## [Your objective]
When the line containing "destruct (stateEndValue b" appears in the entries below, begin printing there and stop after the line containing "eapply travels_app; [done|]."; print each of those lines exactly and no other line.

Collected data entries:
>>>

(** A string up to its closing quote. *)
Lemma string_scanned base stk l :
  base `suffix_of` stk ->
  match scan_string l with
  | Some (_, rest) => exists t, l = t ++ rest /\ travels base (InString, stk) t (EndValue, stk)
  | None => unfinished base (InString, stk) l
  end.
Proof.
  intros Hs. induction l as [l IH] using (induction_ltof1 _ (@length Z)). unfold ltof in IH.
  assert (forall t l', (length l' < length l)%nat -> l = t ++ l' -> travels base (InString, stk) t (InString, stk) ->
    match scan_string l' with
    | Some (_, rest) => exists t, l = t ++ rest /\ travels base (InString, stk) t (EndValue, stk)
    | None => unfinished base (InString, stk) l
    end) as Hgo.
  { intros t l' Hlen -> Ht. specialize (IH l' Hlen). destruct (scan_string l') as [[raw rest]|].
    - destruct IH as (t' & -> & Ht'). exists (t ++ t'). split; [by rewrite app_assoc|]. by eapply travels_app.
    - by eapply unfinished_app. }
  destruct l as [|b r]; [done|]. cbn [scan_string].
  destruct (b =? 34) eqn:H34.
  { exists [b]. split; [done|]. econstructor; [done| |constructor]. simpl. by rewrite H34. }
  destruct (b =? 92) eqn:H92.
  - destruct r as [|c r1]; [split; [done|]; simpl; by rewrite H34, H92|].
    destruct (unescape c) as [x|] eqn:Hc.
    + specialize (Hgo [b; c] r1). simpl in Hgo. destruct (scan_string r1) as [[raw rest]|]; simpl; apply Hgo; try lia; try done;
        (econstructor; [done|simpl; by rewrite H34, H92|]); (econstructor; [done|simpl; by rewrite Hc|constructor]).
    + destruct (c =? 117) eqn:Hu; [|split; [done|]; simpl; rewrite H34, H92; split; [done|]; simpl; by rewrite Hc, Hu].
      assert (forall t l', travels base (InStringEscU 4, stk) t l' -> travels base (InString, stk) (b :: c :: t) l') as Hesc.
      { intros t l' Ht. econstructor; [done|simpl; by rewrite H34, H92|]. econstructor; [done|simpl; by rewrite Hc, Hu|done]. }
      destruct (hex_digits base stk 3 r1 Hs) as [(h & t & -> & Hh & Ht & Hx)|[Hun Hno]].
      * destruct h as [|h1 [|h2 [|h3 [|h4 [|]]]]]; try discriminate Hh. cbn [app].
        cbn [app] in Hx. apply hex4_hexes in Hx as [x Hx]. rewrite Hx.
        specialize (Hgo (b :: c :: [h1; h2; h3; h4]) t). simpl in Hgo.
        destruct (scan_string t) as [[raw rest]|]; simpl; apply Hgo; try lia; try done; by apply Hesc.
      * assert (unfinished base (InString, stk) (b :: c :: r1)) as Hres.
        { apply (unfinished_app _ _ [b; c] (InStringEscU 4, stk)); [|done]. apply Hesc. constructor. }
        destruct r1 as [|h1 [|h2 [|h3 [|h4 r2]]]]; try exact Hres.
        destruct (hex4 h1 h2 h3 h4) eqn:Hx; [|exact Hres]. destruct Hno. apply hex4_hexes. by rewrite Hx.
  - destruct (b <? 32) eqn:H32; [split; [done|]; simpl; by rewrite H34, H92, H32|].
    specialize (Hgo [b] r). simpl in Hgo. destruct (scan_string r) as [[raw rest]|]; simpl; apply Hgo; try lia; try done;
      (econstructor; [done|simpl; by rewrite H34, H92, H32|constructor]).
Qed.

Lemma number_scanned base stk st l :
  base `suffix_of` stk ->
  match scan_number st l with
  | Some (_, rest) =>
      exists t st', l = t ++ rest /\ travels base (InNum st, stk) t (InNum st', stk) /\ between (InNum st', stk) rest
  | None => unfinished base (InNum st, stk) l
  end.
Proof.
  intros Hs. revert st. induction l as [|b r IH]; intros st; cbn [scan_number].
  - destruct (num_final st) eqn:Hf; [|done]. exists [], st. repeat split; [constructor|done|done].
  - destruct (num_step st b) as [st1|] eqn:Hb.
    + specialize (IH st1). destruct (scan_number st1 r) as [[lit rest]|]; simpl.
      * destruct IH as (t & st' & -> & Ht & Hbt). exists (b :: t), st'. repeat split; [|by apply Hbt|by apply Hbt].
        econstructor; [done|simpl; by rewrite Hb|done].
      * split; [done|]. by rewrite Hb.
    + destruct (num_final st) eqn:Hf; [|split; [done|]; simpl; by rewrite Hb, Hf].
      exists [], st. repeat split; [constructor|done|]. intros b' r' [= <- <-]. simpl. by rewrite Hb, Hf.
Qed.

(** The rest of a literal whose first byte was read. *)
Lemma literal_scanned base stk due l :
  base `suffix_of` stk -> due <> [] ->
  if bool_decide (take (length due) l = due)
  then travels base (InLit due, stk) due (EndValue, stk)
  else unfinished base (InLit due, stk) l.
Proof.
  intros Hs. revert l. induction due as [|d due IH]; intros l Hne; [done|]. destruct l as [|b l].
  { rewrite bool_decide_false by done. done. }
  simpl. destruct (Z.eqb_spec b d) as [->|Hb].
  - destruct due as [|d' due].
    + rewrite bool_decide_true by done. econstructor; [done|simpl; by rewrite Z.eqb_refl|constructor].
    + specialize (IH l ltac:(done)). destruct (decide (take (length (d' :: due)) l = d' :: due)) as [Ht|Ht].
      * rewrite (bool_decide_true _ Ht) in IH. rewrite bool_decide_true by (simpl in *; by f_equal).
        econstructor; [done|simpl; by rewrite Z.eqb_refl|done].
      * rewrite (bool_decide_false _ Ht) in IH. rewrite bool_decide_false by (by intros [= ?]).
        by split.
  - rewrite bool_decide_false by (by intros [= ?]). by split.
Qed.

(** ** Values *)

Lemma skip_ws_head l b r : skip_ws l = b :: r -> is_ws b = false.
Proof. induction l as [|c l IH]; [done|]. simpl. destruct (is_ws c) eqn:Hc; [done|]. by intros [= <- _]. Qed.

(** The state after a closing bracket. *)
Definition closing (stk : list frame) : scan_state := match stk with [] => EndTop | _ => EndValue end.

Lemma pop_closing f stk : popParseState (f :: stk) = SGo true (closing stk, stk).
Proof. by destruct stk. Qed.

Lemma closing_between stk rest : between (closing stk, stk) rest.
Proof. split; [by destruct stk|]. intros b r _. by destruct stk. Qed.

(** What follows a value within brackets. *)
Lemma separator_scanned f stk s rest :
  between (s, f :: stk) rest ->
  match skip_ws rest with
  | [] => unfinished stk (s, f :: stk) rest
  | b :: r =>
      match stateEndValue b (f :: stk) with
      | SGo _ c' => exists t, rest = t ++ r /\ travels stk (s, f :: stk) t c'
      | _ => unfinished stk (s, f :: stk) rest
      end
  end.
Proof.
  intros Hb. assert (stk `suffix_of` f :: stk) as Hs by auto with scan.
  destruct (travels_ws stk (EndValue, f :: stk) rest Hs) as (w & Hw & Ht).
  { intros b Hws. simpl. by rewrite Hws. }
  assert (forall l, unfinished stk (EndValue, f :: stk) l -> rest = w ++ l -> unfinished stk (s, f :: stk) rest) as Hun.
  { intros l Hl ->. apply unfinished_between; [done|done|]. by eapply unfinished_app. }
  destruct (skip_ws rest) as [|b r] eqn:Hk.
  { apply (Hun []); [|done]. split; [done|]. simpl. intros H%(f_equal length). simpl in H. lia. }
  assert (step (EndValue, f :: stk) b = stateEndValue b (f :: stk)) as Hstep by done.
  destruct (stateEndValue b (f :: stk)) as [| |k c'] eqn:He.
  - apply (Hun (b :: r)); [|done]. split; [done|]. by rewrite Hstep.
  - simpl in He. exfalso. by destruct (is_ws b), f; repeat (case_match; try done).
  - exists (w ++ [b]). split; [by rewrite <- app_assoc|].
    assert (travels stk (EndValue, f :: stk) (w ++ [b]) c') as Hall.
    { eapply travels_app; [done|]. econstructor; [done|done|constructor]. }
    destruct w as [|b0 w]; cbn [app] in *; subst rest; by eapply travels_between.
Qed.

Definition bracketed (v : json) : bool := match v with JArr _ | JObj _ => true | _ => false end.

(** The scanner on a text against the reading of a value, of the members of an object
    and of the elements of an array. *)
Definition value_scanned (stk : list frame) (l : bytes) (r : option (json * bytes)) : Prop :=
  match r with
  | Some (v, rest) =>
      exists t s, l = t ++ rest /\ travels stk (BeginValue, stk) t (s, stk) /\ between (s, stk) rest /\
        (if bracketed v then s = closing stk else s <> EndTop)
  | None => unfinished stk (BeginValue, stk) l
  end.

Definition inner_scanned {A} (f : frame) (s0 : scan_state) (stk : list frame) (l : bytes) (r : option (A * bytes)) : Prop :=
  match r with
  | Some (_, rest) => exists t, l = t ++ rest /\ travels stk (s0, f :: stk) t (closing stk, stk)
  | None => unfinished stk (s0, f :: stk) l
  end.

(** Going over a text first. *)
Lemma inner_after {A} f s0 stk c t l l' (r : option (A * bytes)) :
  l = t ++ l' -> travels stk c t (s0, f :: stk) -> inner_scanned f s0 stk l' r ->
  match r with
  | Some (_, rest) => exists t, l = t ++ rest /\ travels stk c t (closing stk, stk)
  | None => unfinished stk c l
  end.
Proof.
  intros -> Ht. destruct r as [[x rest]|]; simpl.
  - intros (t' & -> & Ht'). exists (t ++ t'). split; [by rewrite app_assoc|]. by eapply travels_app.
  - by apply unfinished_app.
Qed.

<<<

## [Task answer]
  destruct (stateEndValue b (f :: stk)) as [| |k c'] eqn:He.
  - apply (Hun (b :: r)); [|done]. split; [done|]. by rewrite Hstep.
  - simpl in He. exfalso. by destruct (is_ws b), f; repeat (case_match; try done).
  - exists (w ++ [b]). split; [by rewrite <- app_assoc|].
    assert (travels stk (EndValue, f :: stk) (w ++ [b]) c') as Hall.
    { eapply travels_app; [done|]. econstructor; [done|done|constructor]. }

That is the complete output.